Original Article - Clinical
Outcome after Renal Transplantation in 26 Dogs
Version of Record online: 12 JAN 2012
© Copyright 2012 by The American College of Veterinary Surgeons
Volume 41, Issue 3, pages 316–327, April 2012
How to Cite
Hopper, K., Mehl, M. L., Kass, P. H., Kyles, A. and Gregory, C. R. (2012), Outcome after Renal Transplantation in 26 Dogs. Veterinary Surgery, 41: 316–327. doi: 10.1111/j.1532-950X.2011.00924.x
- Issue online: 11 APR 2012
- Version of Record online: 12 JAN 2012
- Manuscript Accepted: OCT 2011
- Manuscript Received: JUN 2011
To evaluate clinical outcome in dogs after renal transplantation and determine predictors of outcome.
Retrospective case series.
Dogs (n = 26) that had renal allograft transplantation.
Medical records (1994–2006) of 26 consecutive cases of dogs that had kidney transplantation were reviewed.
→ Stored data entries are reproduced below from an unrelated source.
(** C3, amended.  For every email-format revocation with a non-empty email,
    on a store whose ids are distinct and whose records can all be scanned,
    [destroyUserSessions] resolves, and a record of the store is destroyed
    exactly when its id is a member of the directory entry of the identity
    or the scan hits it, that is, when the first truthy one of
    [emails[0].value], [email], [_json.email] and [preferred_username] of its
    principal is a string equal to the identity up to case. *)
Theorem fallback_scan_hits_resolved_email email st :
  email ≠ "" →
  NoDup (store st).*1 →
  Forall (λ e, scannable e.2 = true) (store st) →
  let ne := toLowerCase email in
  let ids := default ∅ (userSessions st !! ne) in
  ∃ n st',
    destroyUserSessions (VStr email) st = (Resolved n, st')
    ∧ ∀ sid data,
        (sid, data) ∈ store st →
        ((sid, data) ∉ store st'
         ↔ sid ∈ ids
           ∨ ∃ user s,
               principal_of data = Some user
               ∧ userEmail_of user = VStr s ∧ s ≠ "" ∧ toLowerCase s = ne).
Proof.
  intros He Hnd Hall ne ids.
  rewrite (destroyUserSessions_spec email st ids) by done.
  fold ne. eexists _, _. split; [reflexivity|].
  cbn [store]. intros sid data Hin. rewrite <- email_hit_true.
  rewrite !elem_of_without. cbn [fst].
  rewrite elem_of_email_hits, elem_of_elements. split.
  - intros Hgone.
    destruct (decide (sid ∈ ids)) as [|Hsid]; [by left|]. right.
    destruct (email_hit ne data) eqn:Hhit; [done|].
    destruct Hgone. repeat split; [|done..].
    intros [data' [[_ Hin']%elem_of_without Hhit']].
    rewrite (NoDup_fst_functional _ _ _ _ Hnd Hin Hin') in Hhit. congruence.
  - intros [Hsid|Hhit] [Hnot [Hsid' _]]; [done|].
    apply Hnot. exists data. split; [|done].
    apply elem_of_without. split; [|done].
    cbn [fst]. by rewrite elem_of_elements.
Qed.

(** The theorem at the store of three sessions, for ann. *)
Lemma fallback_scan_hits_resolved_email_witness :
  ∃ n st',
    destroyUserSessions (VStr "Ann@Example.com") Samples.st_out_of_sync
    = (Resolved n, st')
    ∧ ∀ sid data,
        (sid, data) ∈ store Samples.st_out_of_sync →
        ((sid, data) ∉ store st'
         ↔ sid ∈ default ∅ (userSessions Samples.st_out_of_sync
                              !! toLowerCase "Ann@Example.com")
           ∨ ∃ user s,
               principal_of data = Some user
               ∧ userEmail_of user = VStr s ∧ s ≠ ""
               ∧ toLowerCase s = toLowerCase "Ann@Example.com").
Proof.
  refine (fallback_scan_hits_resolved_email "Ann@Example.com"
            Samples.st_out_of_sync _ _ _).
  - discriminate.
  - apply (bool_decide_unpack _). vm_compute. exact I.
  - repeat constructor.
Defined.

(** C3, as stated, fails: the principal of session [s5] carries the target
    email in its primary email field, but its first listed email is another
    address, and the revocation destroys nothing. *)
Lemma primary_email_shadowed :
  principal_of (Samples.session_of Samples.two_emails) = Some Samples.two_emails
  ∧ get_prop Samples.two_emails "email" = VStr "ann@example.com"
  ∧ destroyUserSessions (VStr "ann@example.com") Samples.st_two_emails
    = (Resolved 0, mkState ∅ (store Samples.st_two_emails) [CallAll]).
Proof. vm_compute. repeat split; reflexivity. Qed.

(** *** Sample runs *)

Example toLowerCase_email : toLowerCase "Foo@Bar.COM" = "foo@bar.com".
Proof. reflexivity. Qed.

(** Identity matching is case-insensitive: a session registered for
    [Foo@Bar.com] is destroyed by a revocation of [foo@bar.com]. *)
Example register_then_destroy_other_case :
  (destroyUserSessions (VStr "foo@bar.com")
     (registerUserSession "Foo@Bar.com" "s1" (mkState ∅ [] []))).1
  = Resolved 1
  ∧ userSessions
      (destroyUserSessions (VStr "foo@bar.com")
         (registerUserSession "Foo@Bar.com" "s1" (mkState ∅ [] []))).2
    = ∅.
Proof. vm_compute. split; reflexivity. Qed.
History, signalment, pre- and postoperative clinicopathologic and monitoring variables, postoperative complications, immunosuppressive therapy, and survival were recorded.
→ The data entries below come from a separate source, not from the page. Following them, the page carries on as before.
(** The tool [echo] of the reference server; and a server that answers
    with a text segment of 4301 digits: the call succeeded and is reported
    as failed. *)
Lemma successful_call_is_reported_witness :
  cmd_call_tool unit RefServer.call_tool RefJson.loads RefJson.dumps "echo"
    (JDict [("x", JInt 1)])
    {| stdin := ["quit"]; out := []; srv := tt; tools := RefServer.catalog |}
  = (Ret tt,
     {| stdin := ["quit"];
        out := [EvPrint "call tool echo ...";
                EvPrint ("[PROGRESS] 1.0/1.0 done" +:+ nl);
                EvPrint (nl +:+ "================ tool result ===============" +:+ nl);
                EvLoads (RefJson.text_of "{'x': 1}");
                EvPrint (RefJson.text_of ("{" +:+ nl +:+ "  'x': 1" +:+ nl +:+ "}"))];
        srv := tt; tools := RefServer.catalog |}) /\
  cmd_call_tool unit Cases.long_answer RefJson.loads RefJson.dumps "echo" (JDict [])
    {| stdin := ["quit"]; out := []; srv := tt; tools := RefServer.catalog |}
  = (Ret tt,
     {| stdin := ["quit"];
        out := [EvPrint "call tool echo ...";
                EvPrint (nl +:+ "================ tool result ===============" +:+ nl);
                EvLoads (RefJson.text_of "{'a':1}");
                EvPrint (RefJson.text_of ("{" +:+ nl +:+ "  'a': 1" +:+ nl +:+ "}"));
                EvLoads Cases.long_number;
                EvPrint ("Failed to call tool 'echo': " +:+ int_limit_message 4301)];
        srv := tt; tools := RefServer.catalog |}).
Proof.
  split.
  - apply (proj1 (successful_call_is_reported unit RefServer.call_tool RefJson.loads
                    RefJson.dumps "echo" (JDict [("x", JInt 1)])
                    {| stdin := ["quit"]; out := []; srv := tt;
                       tools := RefServer.catalog |}
                    [ {| progress := "1.0"; total := "1.0"; message := "done" |} ]
                    {| content := Some [ {| ctype := "text";
                                             text := RefJson.dumps (JDict [("x", JInt 1)]) None false;
                                             crepr := "" |} ];
                       rrepr := "CallToolResult" |}
                    tt eq_refl)).
    intros segments c Hs Hc. injection Hs as <-.
    apply elem_of_cons in Hc as [-> | Hc]; [vm_compute; reflexivity | inversion Hc].
  - apply (proj2 (successful_call_is_reported unit Cases.long_answer RefJson.loads
                    RefJson.dumps "echo" (JDict [])
                    {| stdin := ["quit"]; out := []; srv := tt;
                       tools := RefServer.catalog |}
                    [] Cases.long_number_result tt eq_refl)
             [Sample.json_segment] Cases.long_number_segment [Sample.plain_segment]
             (JSONValueError (int_limit_message 4301))).
    + reflexivity.
    + intros c Hc.
      apply elem_of_cons in Hc as [-> | Hc]; [vm_compute; reflexivity | inversion Hc].
    + vm_compute. reflexivity.
Defined.

(** A call interrupted from the keyboard. *)
Lemma only_base_exceptions_leave_cmd_call_tool_witness :
  is_Exception KeyboardInterrupt = false /\
  exists notifications,
    RefFaulty.interrupted_call "echo" (JDict []) tt
      = ((notifications, inl KeyboardInterrupt), tt) /\
    out (cmd_call_tool unit RefFaulty.interrupted_call RefJson.loads RefJson.dumps
           "echo" (JDict [])
           {| stdin := []; out := []; srv := tt; tools := [] |}).2
    = [] ++ [EvPrint "call tool echo ..."] ++ map log_callback notifications.
Proof.
  apply (only_base_exceptions_leave_cmd_call_tool unit RefFaulty.interrupted_call
           RefJson.loads RefJson.dumps "echo" (JDict [])
           {| stdin := []; out := []; srv := tt; tools := [] |}
           KeyboardInterrupt
           (cmd_call_tool unit RefFaulty.interrupted_call RefJson.loads RefJson.dumps
              "echo" (JDict [])
              {| stdin := []; out := []; srv := tt; tools := [] |}).2).
  vm_compute. reflexivity.
Defined.

(** The tool [echo] chosen by its number, then arguments that hold a
    number of 4301 digits: the loop ends with the [ValueError] of
    [json.loads]. *)
Lemma cmd_loop_ends_in_six_ways_witness :
  let w0 := {| stdin := ["1"; Cases.long_number_object; "quit"]; out := [];
               srv := tt; tools := RefServer.catalog |} in
  (cmd_loop unit RefServer.call_tool RefJson.loads RefJson.dumps w0).1
  = Raise (ValueError (int_limit_message 4301)) /\
  exists j buffer pre,
    ValueError (int_limit_message 4301) = exn_of j /\
    Str.startswith buffer "{" = true /\ RefJson.loads buffer = Raises j /\
    out (cmd_loop unit RefServer.call_tool RefJson.loads RefJson.dumps w0).2
    = pre ++ [EvLoads buffer].
Proof.
  intros w0.
  assert (Ha : Forall (fun line => ascii_only line = true) (stdin w0)).
  { repeat (apply Forall_cons; split; [vm_compute; reflexivity|]). apply Forall_nil_2. }
  pose proof (cmd_loop_ends_in_six_ways unit RefServer.call_tool RefJson.loads
                RefJson.dumps w0 Ha) as H.
  assert (E : (cmd_loop unit RefServer.call_tool RefJson.loads RefJson.dumps w0).1
              = Raise (ValueError (int_limit_message 4301)))
    by (vm_compute; reflexivity).
  split; [exact E|].
  rewrite E in H.
  destruct H as [[H _] | [[H _] | [(line & Hin & Hd & Hlen & _) | [H | [H _]]]]].
  - discriminate H.
  - discriminate H.
  - exfalso.
    repeat (apply elem_of_cons in Hin as [-> | Hin];
            [first [vm_compute in Hd; discriminate Hd
                   | apply Nat.ltb_lt in Hlen; vm_compute in Hlen; discriminate Hlen]|]).
    inversion Hin.
  - exact H.
  - discriminate H.
Defined.

(** The command [dump], with blanks around it. *)
Lemma dump_command_writes_the_catalog_witness :
  cmd_loop unit RefServer.call_tool RefJson.loads RefJson.dumps
    {| stdin := ["  dump "; "quit"]; out := []; srv := tt; tools := RefServer.catalog |}
  = cmd_loop unit RefServer.call_tool RefJson.loads RefJson.dumps
      {| stdin := ["quit"];
         out := [EvInput cmd_prompt;
                 EvFile "schema.json"
                   (RefJson.dumps
                      (JList [JDict [("name", JStr "echo")];
                              JDict [("name", JStr "fail")]]) (Some 2) false);
                 EvPrint "schema.json saved"];
         srv := tt; tools := RefServer.catalog |}.
Proof.
  apply (dump_command_writes_the_catalog unit RefServer.call_tool RefJson.loads
           RefJson.dumps
           {| stdin := ["  dump "; "quit"]; out := []; srv := tt;
              tools := RefServer.catalog |} "  dump " ["quit"]);
    reflexivity.
Defined.

(** An unknown command, and [quit] before another command. *)
Lemma commands_without_effect_witness :
  cmd_loop unit RefServer.call_tool RefJson.loads RefJson.dumps
    {| stdin := ["help"; "quit"]; out := []; srv := tt; tools := [] |}
  = cmd_loop unit RefServer.call_tool RefJson.loads RefJson.dumps
      {| stdin := ["quit"]; out := [EvInput cmd_prompt; EvPrint "Unknown command"];
         srv := tt; tools := [] |} /\
  cmd_loop unit RefServer.call_tool RefJson.loads RefJson.dumps
    {| stdin := [" quit"; "1"]; out := []; srv := tt; tools := [] |}
  = (Ret tt, {| stdin := ["1"]; out := [EvInput cmd_prompt]; srv := tt; tools := [] |}).
Proof.
  split.
  - apply (proj1 (proj2 (commands_without_effect unit RefServer.call_tool
                           RefJson.loads RefJson.dumps
                           {| stdin := ["help"; "quit"]; out := []; srv := tt;
                              tools := [] |} "help" ["quit"] eq_refl)));
      (reflexivity || discriminate).
  - apply (proj2 (proj2 (commands_without_effect unit RefServer.call_tool
                           RefJson.loads RefJson.dumps
                           {| stdin := [" quit"; "1"]; out := []; srv := tt;
                              tools := [] |} " quit" ["1"] eq_refl))).
    reflexivity.
Defined.

(** A catalog whose only tool has no name. *)
Lemma unnamed_tool_is_never_called_witness :
  cmd_loop_body unit RefServer.call_tool RefJson.loads RefJson.dumps tt
    {| stdin := ["1"; "{}"]; out := []; srv := tt; tools := Cases.unnamed_catalog |}
  = (Ret (Continue tt),
     {| stdin := ["{}"];
        out := [EvInput cmd_prompt;
                EvPrint (RefJson.dumps (JDict [("name", JStr "")]) (Some 2) false)];
        srv := tt; tools := Cases.unnamed_catalog |}).
Proof.
  apply (unnamed_tool_is_never_called unit RefServer.call_tool RefJson.loads
           RefJson.dumps
           {| stdin := ["1"; "{}"]; out := []; srv := tt;
              tools := Cases.unnamed_catalog |} "1" ["{}"]
           {| name := ""; model_dump := JDict [("name", JStr "")] |});
    first [reflexivity | apply Nat.leb_le; reflexivity | vm_compute; discriminate].
Defined.

(** A session with the reference server that ends at the end of the input. *)
Lemma connected_session_is_bracketed_witness :
  tools (connect_and_loop unit RefServer.enter RefServer.exit RefServer.list_tools
           RefServer.call_tool RefJson.loads RefJson.dumps Cases.web_config
           {| stdin := ["7"]; out := []; srv := tt; tools := [] |}).2
  = RefServer.catalog /\
  (connect_and_loop unit RefServer.enter RefServer.exit RefServer.list_tools
     RefServer.call_tool RefJson.loads RefJson.dumps Cases.web_config
     {| stdin := ["7"]; out := []; srv := tt; tools := [] |}).1
  = Raise EOFError.
Proof.
  destruct (connected_session_is_bracketed unit RefServer.enter RefServer.exit
              RefServer.list_tools RefServer.call_tool RefJson.loads RefJson.dumps
              Cases.web_config
              {| stdin := ["7"]; out := []; srv := tt; tools := [] |}
              RefServer.catalog tt eq_refl eq_refl) as (Ht & _ & Hr).
  split; [exact Ht|]. rewrite Hr. vm_compute. reflexivity.
Defined.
Median survival was 24 days (range, 0.5 to 4014 days) with a probability of survival to 15 days of 50% and the 100-day survival probability was 36%. Cause of death was attributed to thromboembolic disease in 8 dogs, infection in 6 dogs, and rejection in 1 dog. The only factor significantly associated with an increased likelihood of death was increasing age at time of surgery (P = .024).
Canine renal transplantation in clinical patients is associated with a high morbidity and mortality and increasing recipient age has a negative association with outcome. Thromboembolic complications are a major cause of death in the immediate postoperative period and effective anticoagulation protocols may greatly improve survival in the future.